* **Description of the task**
Please work out how many lines include the word "panics" in the entries, and reply with only the count.

----------

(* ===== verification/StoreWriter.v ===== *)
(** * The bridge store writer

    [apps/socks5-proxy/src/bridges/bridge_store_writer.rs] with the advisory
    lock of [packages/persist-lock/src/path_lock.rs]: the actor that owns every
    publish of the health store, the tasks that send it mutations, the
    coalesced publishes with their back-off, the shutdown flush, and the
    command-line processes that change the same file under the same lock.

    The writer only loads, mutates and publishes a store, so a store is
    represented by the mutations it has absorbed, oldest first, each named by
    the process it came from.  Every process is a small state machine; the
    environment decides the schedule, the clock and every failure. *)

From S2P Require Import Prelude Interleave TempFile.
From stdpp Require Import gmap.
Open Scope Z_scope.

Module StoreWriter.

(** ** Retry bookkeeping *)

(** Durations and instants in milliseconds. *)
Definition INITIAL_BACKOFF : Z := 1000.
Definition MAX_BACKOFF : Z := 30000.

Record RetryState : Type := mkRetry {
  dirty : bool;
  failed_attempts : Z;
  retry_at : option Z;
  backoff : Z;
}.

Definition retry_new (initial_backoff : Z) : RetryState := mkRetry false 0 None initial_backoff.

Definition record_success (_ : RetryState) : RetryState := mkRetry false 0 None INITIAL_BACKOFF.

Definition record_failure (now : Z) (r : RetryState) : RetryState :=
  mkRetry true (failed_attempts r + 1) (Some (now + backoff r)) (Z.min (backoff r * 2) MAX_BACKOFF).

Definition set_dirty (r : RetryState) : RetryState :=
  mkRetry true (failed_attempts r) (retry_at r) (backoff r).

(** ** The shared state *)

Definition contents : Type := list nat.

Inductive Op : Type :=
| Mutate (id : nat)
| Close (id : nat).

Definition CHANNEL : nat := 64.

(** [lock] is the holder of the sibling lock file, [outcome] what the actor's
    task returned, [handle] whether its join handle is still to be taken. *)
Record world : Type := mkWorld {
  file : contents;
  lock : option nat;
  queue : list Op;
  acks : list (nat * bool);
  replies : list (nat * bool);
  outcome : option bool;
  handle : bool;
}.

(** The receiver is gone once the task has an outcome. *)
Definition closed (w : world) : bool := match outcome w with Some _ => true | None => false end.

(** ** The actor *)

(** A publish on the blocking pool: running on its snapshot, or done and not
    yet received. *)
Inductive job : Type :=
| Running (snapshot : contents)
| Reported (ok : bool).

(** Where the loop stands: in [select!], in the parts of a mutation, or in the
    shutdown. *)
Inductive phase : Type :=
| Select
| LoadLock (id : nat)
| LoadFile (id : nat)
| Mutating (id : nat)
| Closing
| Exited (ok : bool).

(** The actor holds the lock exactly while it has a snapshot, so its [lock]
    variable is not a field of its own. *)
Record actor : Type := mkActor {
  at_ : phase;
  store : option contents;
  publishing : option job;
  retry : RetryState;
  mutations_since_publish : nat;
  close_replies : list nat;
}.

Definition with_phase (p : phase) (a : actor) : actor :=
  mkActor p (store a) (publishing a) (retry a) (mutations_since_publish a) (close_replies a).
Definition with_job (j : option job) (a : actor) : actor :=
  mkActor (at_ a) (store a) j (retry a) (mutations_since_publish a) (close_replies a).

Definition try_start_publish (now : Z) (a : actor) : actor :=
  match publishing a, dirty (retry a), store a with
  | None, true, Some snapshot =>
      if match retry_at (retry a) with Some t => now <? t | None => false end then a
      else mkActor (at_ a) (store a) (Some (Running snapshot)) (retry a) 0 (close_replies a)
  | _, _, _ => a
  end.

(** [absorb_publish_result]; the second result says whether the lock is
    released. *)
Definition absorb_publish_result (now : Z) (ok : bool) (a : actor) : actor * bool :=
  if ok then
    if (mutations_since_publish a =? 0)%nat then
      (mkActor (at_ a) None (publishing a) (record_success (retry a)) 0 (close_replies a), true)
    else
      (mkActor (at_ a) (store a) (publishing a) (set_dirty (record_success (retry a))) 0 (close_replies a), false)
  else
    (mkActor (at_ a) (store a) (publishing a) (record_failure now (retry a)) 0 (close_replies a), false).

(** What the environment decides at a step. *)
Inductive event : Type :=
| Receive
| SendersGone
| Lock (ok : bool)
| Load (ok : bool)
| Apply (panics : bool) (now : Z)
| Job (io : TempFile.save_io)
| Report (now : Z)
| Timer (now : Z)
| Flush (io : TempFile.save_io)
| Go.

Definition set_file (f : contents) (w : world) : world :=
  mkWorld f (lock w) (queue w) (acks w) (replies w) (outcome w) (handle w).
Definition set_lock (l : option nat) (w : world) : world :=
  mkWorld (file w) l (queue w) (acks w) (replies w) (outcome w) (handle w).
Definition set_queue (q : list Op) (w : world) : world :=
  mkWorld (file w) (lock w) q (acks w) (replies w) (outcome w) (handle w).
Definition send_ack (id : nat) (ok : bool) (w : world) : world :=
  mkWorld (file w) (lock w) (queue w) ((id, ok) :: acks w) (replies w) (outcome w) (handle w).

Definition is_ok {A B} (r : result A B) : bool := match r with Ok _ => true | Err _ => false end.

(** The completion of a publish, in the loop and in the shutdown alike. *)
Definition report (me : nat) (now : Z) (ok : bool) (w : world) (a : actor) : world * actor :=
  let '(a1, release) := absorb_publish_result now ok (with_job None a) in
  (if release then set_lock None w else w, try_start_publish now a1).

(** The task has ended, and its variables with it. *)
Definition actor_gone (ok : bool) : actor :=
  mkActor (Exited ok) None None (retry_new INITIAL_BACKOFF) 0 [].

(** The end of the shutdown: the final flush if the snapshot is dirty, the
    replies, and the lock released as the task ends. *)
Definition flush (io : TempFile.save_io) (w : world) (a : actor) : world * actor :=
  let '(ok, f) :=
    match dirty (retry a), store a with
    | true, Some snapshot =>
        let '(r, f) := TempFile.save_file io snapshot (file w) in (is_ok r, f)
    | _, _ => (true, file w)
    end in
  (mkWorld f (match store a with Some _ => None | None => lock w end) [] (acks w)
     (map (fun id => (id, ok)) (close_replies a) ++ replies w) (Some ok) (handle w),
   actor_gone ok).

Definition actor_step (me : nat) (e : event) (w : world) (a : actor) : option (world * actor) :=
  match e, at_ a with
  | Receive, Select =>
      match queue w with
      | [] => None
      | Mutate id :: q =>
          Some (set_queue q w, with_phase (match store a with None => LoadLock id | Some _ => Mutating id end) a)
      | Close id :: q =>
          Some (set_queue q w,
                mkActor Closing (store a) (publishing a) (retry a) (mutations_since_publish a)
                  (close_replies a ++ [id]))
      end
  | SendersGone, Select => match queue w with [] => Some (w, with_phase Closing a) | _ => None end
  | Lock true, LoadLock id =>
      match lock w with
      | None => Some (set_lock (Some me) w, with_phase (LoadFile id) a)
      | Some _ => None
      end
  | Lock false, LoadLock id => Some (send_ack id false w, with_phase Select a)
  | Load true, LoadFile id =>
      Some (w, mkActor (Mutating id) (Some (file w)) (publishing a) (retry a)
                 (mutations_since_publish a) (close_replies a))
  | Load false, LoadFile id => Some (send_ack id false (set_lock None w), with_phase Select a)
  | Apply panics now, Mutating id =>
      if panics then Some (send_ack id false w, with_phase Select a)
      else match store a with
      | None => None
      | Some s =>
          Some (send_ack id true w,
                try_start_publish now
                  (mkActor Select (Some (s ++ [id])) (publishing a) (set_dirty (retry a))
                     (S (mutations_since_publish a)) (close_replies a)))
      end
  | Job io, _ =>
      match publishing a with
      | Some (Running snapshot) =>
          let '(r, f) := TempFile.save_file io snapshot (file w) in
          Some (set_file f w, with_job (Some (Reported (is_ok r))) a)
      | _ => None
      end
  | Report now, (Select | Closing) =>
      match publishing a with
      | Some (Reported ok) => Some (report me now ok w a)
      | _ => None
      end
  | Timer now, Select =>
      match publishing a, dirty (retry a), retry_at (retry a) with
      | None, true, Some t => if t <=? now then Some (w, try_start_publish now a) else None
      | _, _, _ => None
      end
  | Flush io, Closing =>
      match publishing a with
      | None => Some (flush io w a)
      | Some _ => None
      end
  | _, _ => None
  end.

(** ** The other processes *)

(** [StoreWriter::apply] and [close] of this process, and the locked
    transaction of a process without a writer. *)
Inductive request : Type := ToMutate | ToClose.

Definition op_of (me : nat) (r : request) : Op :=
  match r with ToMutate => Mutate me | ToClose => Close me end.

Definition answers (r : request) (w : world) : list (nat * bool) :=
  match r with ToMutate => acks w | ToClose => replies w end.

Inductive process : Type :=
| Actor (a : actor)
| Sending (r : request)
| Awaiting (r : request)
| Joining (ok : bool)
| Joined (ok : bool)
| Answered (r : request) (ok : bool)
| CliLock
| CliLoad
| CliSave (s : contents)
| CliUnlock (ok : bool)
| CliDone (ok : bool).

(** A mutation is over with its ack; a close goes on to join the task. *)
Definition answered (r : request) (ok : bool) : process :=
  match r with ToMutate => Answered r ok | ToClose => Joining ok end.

----------

* **Answer below**
3